• _Source data_
+ + + + +

(** [newClone]; [None] is a panic. The instance is closed when restoring
    fails, so what a failed restore leaves in its memory is not kept. *)
Definition newClone (z : zygote) : proc Runtime (option (result go_error nat)) :=
  let* r := newModuleInstance (Some z) false in
  match r with
  | Err e => Done (Some (Err e))
  | Ok k =>
      let* restored := on_inst k (atomic (fun i =>
        if modDead i then (i, Some (Some ErrClosed))
        else
          match restoreClone z (i_mem i) with
          | None => (i, None)
          | Some (Err e) => (i, Some (Some e))
          | Some (Ok m) =>
              (mkInstance (i_closed i) (i_registered i) (modDead i) (i_mod i) m (i_guest i) (i_host i) (i_calls i), Some None)
          end)) in
      match restored with
      | None => Done None
      | Some (Some e) => let* r := closing k e in Done (Some r)
      | Some None =>
          let* out := on_inst k (call (w_exec w) X_reseed []) in
          match out with
          | Err e => let* r := closing k (errorfw "unbound: reseed: " e) in Done (Some r)
          | Ok _ =>
              let* e := on_inst k checkABIVersion in
              match e with
              | Some e => let* r := closing k e in Done (Some r)
              | None => Done (Some (Ok k))
              end
          end
      end
  end.

(** ** The exported operations *)

Inductive created := CreatePanics | CreateWaits | Created (r : result go_error nat).

(** [zygoteOnce.Do]: whether this call is to run the function. *)
Definition onceBegin : proc Runtime onceState :=
  atomic (fun r => (match rt_once r with OnceNew => set_once OnceRunning r | _ => r end, rt_once r)).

+ + + + +

• _The task_
Restate every entry word for word.

• _Solution to this exercise_
(** [newClone]; [None] is a panic. The instance is closed when restoring
    fails, so what a failed restore leaves in its memory is not kept. *)
Definition newClone (z : zygote) : proc Runtime (option (result go_error nat)) :=
  let* r := newModuleInstance (Some z) false in
  match r with
  | Err e => Done (Some (Err e))
  | Ok k =>
      let* restored := on_inst k (atomic (fun i =>
        if modDead i then (i, Some (Some ErrClosed))
        else
          match restoreClone z (i_mem i) with
          | None => (i, None)
          | Some (Err e) => (i, Some (Some e))
          | Some (Ok m) =>
              (mkInstance (i_closed i) (i_registered i) (modDead i) (i_mod i) m (i_guest i) (i_host i) (i_calls i), Some None)
          end)) in
      match restored with
      | None => Done None
      | Some (Some e) => let* r := closing k e in Done (Some r)
      | Some None =>
          let* out := on_inst k (call (w_exec w) X_reseed []) in
          match out with
          | Err e => let* r := closing k (errorfw "unbound: reseed: " e) in Done (Some r)
          | Ok _ =>
              let* e := on_inst k checkABIVersion in
              match e with
              | Some e => let* r := closing k e in Done (Some r)
              | None => Done (Some (Ok k))
              end
          end
      end
  end.

(** ** The exported operations *)

Inductive created := CreatePanics | CreateWaits | Created (r : result go_error nat).

(** [zygoteOnce.Do]: whether this call is to run the function. *)
Definition onceBegin : proc Runtime onceState :=
  atomic (fun r => (match rt_once r with OnceNew => set_once OnceRunning r | _ => r end, rt_once r)).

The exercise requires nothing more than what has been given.